Over the past decade, insurance companies have become more
active on the construction side of lending in efforts to (1) earn more yield on
their loan dollars and (2) provide early opportunities for permanent loan
business on newly-built, high quality stabilized product. As a result, many
have developed non-recourse construction and construction-to-perm lending
programs. Currently, 8-10 of our insurance company relationships are active in
this space, especially on deals with loan sizes greater than $25M.
With the volatility brought by the COVID pandemic, many
insurance companies temporarily halted their construction or
construction-to-perm lending programs in efforts to minimize risk. However,
markets have since stabilized and many lenders have re-entered the scene with
an appetite for opportunities with strong fundamentals.
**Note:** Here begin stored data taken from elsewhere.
(** [create_chart] on catalog sources and frequencies between 10 MHz and
    100 GHz returns a chart built through the public methods, 800 by 500
    pixels, with one series per source, named after it, in the given
    order, each with one data point per frequency; when the list of
    sources is not empty, the chart serializes. *)
Theorem create_chart_known_sources (float_fmt : nat -> R -> pynum) (sources : list string)
  (freqs : list R) (y_axis_linear : bool) :
  Forall (fun f => 0.01 <= f <= 100) freqs ->
  Forall (fun s => get_source_coeffs s <> None) sources ->
  exists c, create_chart float_fmt freqs sources y_axis_linear = AOk c /\
    reachable c /\ ch_width c = 800%Z /\ ch_height c = 500%Z /\
    map get_name (ch_series_instances c) = map s2l sources /\
    Forall (fun s => length (sr_data s) = length freqs) (ch_series_instances c) /\
    (sources <> [] -> exists js, to_json_string c = Ok js).
Proof.
  intros Hf Hs.
  destruct (sources_data_known float_fmt sources freqs Hs Hf) as [data [Hd [Hm Hl]]].
  rewrite create_chart_eq, Hd; cbn [app_bind].
  destruct (add_data_props (configured sources y_axis_linear) data
              (configured_reachable sources y_axis_linear)) as [H1 [H2 [H3 [H4 _]]]].
  eexists; split; [reflexivity|].
  split; [exact H1|].
  rewrite H3, H4; split; [reflexivity|split; [reflexivity|]].
  rewrite H2, configured_instances; cbn [app].
  split; [rewrite map_map, <- Hm, map_map; reflexivity|].
  split.
  - apply Forall_map; eapply Forall_impl; [|exact Hl]; simpl; auto.
  - intros Hne; rewrite (to_json_string_reachable _ H1), H2, configured_instances.
    destruct data as [|sd data]; [subst sources; contradiction|].
    eexists; reflexivity.
Qed.

Lemma create_chart_known_sources_witness :
  exists c, create_chart (fun _ _ => PyInt 0) [1; 2] ["3C48"%string] true = AOk c /\
    reachable c /\ ch_width c = 800%Z /\ ch_height c = 500%Z /\
    map get_name (ch_series_instances c) = map s2l ["3C48"%string] /\
    Forall (fun s => length (sr_data s) = length [1; 2]) (ch_series_instances c) /\
    (["3C48"%string] <> [] -> exists js, to_json_string c = Ok js).
Proof.
  apply create_chart_known_sources.
  - constructor; [lra|constructor; [lra|constructor]].
  - constructor; [|constructor].
    exact known_3C48.
Defined.

(** The chart [create_chart] returns is titled with the source name when
    there is exactly one source and [Multiple Sources] otherwise; its y
    axis is linear when [y_axis_linear] is true and logarithmic otherwise,
    and its x axis is logarithmic. *)
Theorem create_chart_config (float_fmt : nat -> R -> pynum) (freqs : list R)
  (sources : list string) (y_axis_linear : bool) (c : Chart) :
  create_chart float_fmt freqs sources y_axis_linear = AOk c ->
  dict_get (s2l "title") (ch_chart c) =
    Some (JObj [(s2l "text", JStr (match sources with
                                   | [s] => s2l s
                                   | _ => s2l "Multiple Sources" end))]) /\
  dict_get (s2l "yAxis") (ch_chart c) =
    Some (axis (JStr (if y_axis_linear then s2l "linear" else s2l "logarithmic"))
               (JStr (s2l "Jy"))) /\
  dict_get (s2l "xAxis") (ch_chart c) =
    Some (axis (JStr (s2l "logarithmic")) (JStr (s2l "Frequency in GHz"))).
Proof.
  rewrite create_chart_eq.
  destruct (sources_data float_fmt sources freqs) as [data|e]; cbn [app_bind];
    [|discriminate].
  intros H; injection H as <-.
  destruct (add_data_props (configured sources y_axis_linear) data
              (configured_reachable sources y_axis_linear)) as [_ [_ [_ [_ H5]]]].
  rewrite !H5 by reflexivity.
  destruct sources as [|s [|s' sources]], y_axis_linear; vm_compute; auto.
Qed.

Lemma create_chart_config_witness :
  dict_get (s2l "title")
    (ch_chart (add_data (configured ["3C48"%string] false) [("3C48"%string, [])])) =
    Some (JObj [(s2l "text", JStr (s2l "3C48"))]).
Proof.
  apply (proj1 (create_chart_config (fun _ _ => PyInt 0) [] ["3C48"%string] false _ eq_refl)).
Defined.

(** When the frequencies are not empty and lie between 10 MHz and
    100 GHz, [create_chart] raises [TypeError] as soon as the list of
    sources holds a name that is not in the catalog: its flux [None] is
    formatted as a float. *)
Theorem create_chart_unknown_source (float_fmt : nat -> R -> pynum) (sources : list string)
  (freqs : list R) (y_axis_linear : bool) :
  Forall (fun f => 0.01 <= f <= 100) freqs -> freqs <> [] ->
  Exists (fun s => get_source_coeffs s = None) sources ->
  create_chart float_fmt freqs sources y_axis_linear = ARaise TypeError.
Proof.
  intros Hf Hne Hex.
  rewrite create_chart_eq, sources_data_unknown by assumption.
  reflexivity.
Qed.
(** * ATPL quiz: the question-bank parser and the session engine of App.tsx

    A shallow embedding of [parseQuestions] and of the state handled by the
    [App] component ([pickNextQuestionId], [handleAnswer], [handleNext],
    [handleReset], the start button and the effects that follow a render),
    with the properties of the specification stated over it. *)

From Stdlib Require Import ZArith NArith Ascii String DecimalString.
From stdpp Require Import gmap list.

Local Open Scope Z_scope.

(** ** JavaScript strings

    A JavaScript string is a sequence of UTF-16 code units. *)

Abbreviation jsstring := (list N).

Definition units (s : string) : jsstring :=
  map N_of_ascii (list_ascii_of_string s).

Definition LF : N := 10%N.
Definition CR : N := 13%N.

(** WhiteSpace and LineTerminator code units: what [String.prototype.trim]
    strips and what [\s] matches in a regular expression without the [u]
    flag. *)
Definition is_space (c : N) : bool :=
  ((9 <=? c) && (c <=? 13) || (c =? 32) || (c =? 160) || (c =? 5760)
   || (8192 <=? c) && (c <=? 8202) || (c =? 8232) || (c =? 8233)
   || (c =? 8239) || (c =? 8287) || (c =? 12288) || (c =? 65279))%N.

Definition is_digit (c : N) : bool := ((48 <=? c) && (c <=? 57))%N.

Fixpoint trimStart (s : jsstring) : jsstring :=
  match s with
  | c :: s' => if is_space c then trimStart s' else s
  | [] => []
  end.

Definition trim (s : jsstring) : jsstring :=
  reverse (trimStart (reverse (trimStart s))).

(** [s.length > 0] *)
Definition nonempty (s : jsstring) : bool :=
  match s with [] => false | _ :: _ => true end.

(** ** Regular expressions

    Every pattern of the source is a sequence of single-character atoms,
    each under a greedy quantifier: [\d+], [\s*], [_{35,}], [\.?], [\r?],
    or a plain character (quantifier [{1,1}]). *)

Inductive cclass : Type :=
  | CDigit                (* \d *)
  | CSpace                (* \s *)
  | CLit (c : N).         (* a literal code unit *)

Definition in_class (k : cclass) (c : N) : bool :=
  match k with
  | CDigit => is_digit c
  | CSpace => is_space c
  | CLit d => (c =? d)%N
  end.

Record atom : Type := Atom {
  cls : cclass;
  rmin : nat;             (* least number of repetitions *)
  rmax : option nat       (* greatest number, [None] when unbounded *)
}.

Abbreviation regex := (list atom).

Definition one (k : cclass) : atom := Atom k 1 (Some 1%nat).
Definition star (k : cclass) : atom := Atom k 0 None.
Definition plus (k : cclass) : atom := Atom k 1 None.
Definition opt (k : cclass) : atom := Atom k 0 (Some 1%nat).
Definition atLeast (n : nat) (k : cclass) : atom := Atom k n None.

Definition may_repeat (hi : option nat) : bool :=
  match hi with Some O => false | _ => true end.

Definition dec_max (hi : option nat) : option nat :=
  match hi with Some n => Some (Nat.pred n) | None => None end.

(** The backtracking matcher of ECMAScript restricted to these patterns: an
    atom first takes as many characters as it can and gives them back one by
    one while the rest of the pattern fails.  [taken] holds the characters
    the atom has consumed, last first; the continuation receives them in
    order, with the input that is left. *)
Fixpoint match_atom {R} (k : cclass) (lo : nat) (hi : option nat)
    (s : jsstring) (taken : jsstring)
    (cont : jsstring -> jsstring -> option R) : option R :=
  let stop := match lo with O => cont (reverse taken) s | S _ => None end in
  match s with
  | c :: s' =>
      if in_class k c && may_repeat hi then
        match match_atom k (Nat.pred lo) (dec_max hi) s' (c :: taken) cont with
        | Some r => Some r
        | None => stop
        end
      else stop
  | [] => stop
  end.

(** Matching a pattern at the start of [s]: the text each atom matched, and
    the input after the match. *)
Fixpoint match_re (re : regex) (s : jsstring)
    : option (list jsstring * jsstring) :=
  match re with
  | [] => Some ([], s)
  | a :: re' =>
      match_atom (cls a) (rmin a) (rmax a) s []
        (fun seg rest =>
           match match_re re' rest with
           | Some (segs, r) => Some (seg :: segs, r)
           | None => None
           end)
  end.

(** [re.test(s)] for a pattern that starts with [^] (and has no [m] flag):
    a match can only start at index 0. *)
Definition test (re : regex) (s : jsstring) : bool :=
  match match_re re s with Some _ => true | None => false end.

(** [s.replace(re, '')] for a pattern that starts with [^], without the [g]
    flag: the match, if any, is removed from the front. *)
Definition replace_empty (re : regex) (s : jsstring) : jsstring :=
  match match_re re s with Some (_, rest) => rest | None => s end.

(** [s.split(re)] (RegExp.prototype[@@split], no limit, no capture group).
    The pattern is tried at every index [q] in turn; on a match that ends at
    [e], the piece collected so far is emitted and the search resumes at [e].
    [skip] counts the characters of the current match still to be passed
    over, [cur] is the piece being collected, last character first.  An
    empty match at the start of a piece is ignored, as the standard says
    (e = p). *)
Fixpoint split_go (re : regex) (s : jsstring) (skip : nat) (cur : jsstring)
    : list jsstring :=
  match s with
  | [] => [reverse cur]
  | c :: s' =>
      match skip with
      | S k => split_go re s' k cur
      | O =>
          match match_re re s with
          | Some (segs, _) =>
              match length (concat segs) with
              | S k => reverse cur :: split_go re s' k []
              | O =>
                  match cur with
                  | [] => split_go re s' O [c]
                  | _ :: _ => reverse cur :: split_go re s' O [c]
                  end
              end
          | None => split_go re s' O (c :: cur)
          end
      end
  end.

Definition split (re : regex) (s : jsstring) : list jsstring :=
  match s with
  | [] => if test re [] then [] else [[]]
  | _ :: _ => split_go re s O []
  end.

(** The patterns of [parseQuestions]. *)

(** [/\n\s*_{35,}\s*\n/g] *)
Definition re_separator : regex :=
  [one (CLit LF); star CSpace; atLeast 35 (CLit 95%N); star CSpace;
   one (CLit LF)].

(** [/\r?\n/] *)
Definition re_newline : regex := [opt (CLit CR); one (CLit LF)].

(** [/^\d+\s*\./] and [/^(\d+)\s*\./]: the text of the first atom is the
    capture group. *)
Definition re_question : regex := [plus CDigit; star CSpace; one (CLit 46%N)].

(** [/^(\d+)\s*\.?\s*/] *)
Definition re_prefix : regex :=
  [plus CDigit; star CSpace; opt (CLit 46%N); star CSpace].

(** [/^\*\s*/] *)
Definition re_marker : regex := [one (CLit 42%N); star CSpace].

(** ** Numbers

    [Number(idMatch[1])] on a non-empty run of decimal digits: the integer
    the digits denote, rounded to the nearest double (ties to even), or
    Infinity when it is too large.  (For more than 20 significant digits the
    standard also allows a neighbouring double.) *)

Inductive number : Type :=
  | Fin (n : N)
  | Infinity.

Global Instance number_eq_dec : EqDecision number.
Proof. solve_decision. Defined.

Global Instance number_countable : Countable number.
Proof.
  refine (inj_countable'
    (fun x => match x with Fin n => Some n | Infinity => None end)
    (fun o => match o with Some n => Fin n | None => Infinity end) _).
  intros []; reflexivity.
Defined.

Definition digits_value (ds : jsstring) : N :=
  fold_left (fun acc c => (10 * acc + (c - 48))%N) ds 0%N.

Definition round_double (n : N) : number :=
  if (n <? 2 ^ 53)%N then Fin n
  else
    let k := (N.log2 n - 52)%N in
    let q := N.shiftr n k in
    let r := N.land n (N.ones k) in
    let half := N.shiftl 1 (k - 1) in
    let q' := if (half <? r)%N || ((r =? half)%N && N.odd q)
              then (q + 1)%N else q in
    let v := N.shiftl q' k in
    if (v <? 2 ^ 1024)%N then Fin v else Infinity.

Definition Number (ds : jsstring) : number := round_double (digits_value ds).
Lenders are currently pursuing
construction loans for the following property types: multifamily, industrial,
and office properties (with significant pre-leasing or build-to-suits).
Life companies have been successful in implementing their
construction / construction-to-perm loan programs, even during the current
pandemic, and have served as an attractive alternative to the traditional bank
options. We’ve worked on several recent construction loans with both our key
life company and banking relationships, and here’s how the two categories of
lenders compare right now:
On the life company side, there are some notable exceptions
to the general terms shown above:
- Some groups are quoting coupons in the 3.25%-3.75% range,
specifically for multifamily and industrial with some pre-leasing activity.
- Some lenders are offering an interest only period even after
the loan converts to permanent status.
- A select group of life companies has an appetite for 5-year
floating rate construction loans. These are typically sized to 60% LTC, are
non-recourse (with a completion guaranty) and are priced based on a spread over
LIBOR.
Banks are also able to occasionally offer more attractive
terms to those listed above, including:
- Some banks have been able to approve 75% LTC requests on
certain deal profiles.
- Banks are able to pursue smaller deal sizes <$25M.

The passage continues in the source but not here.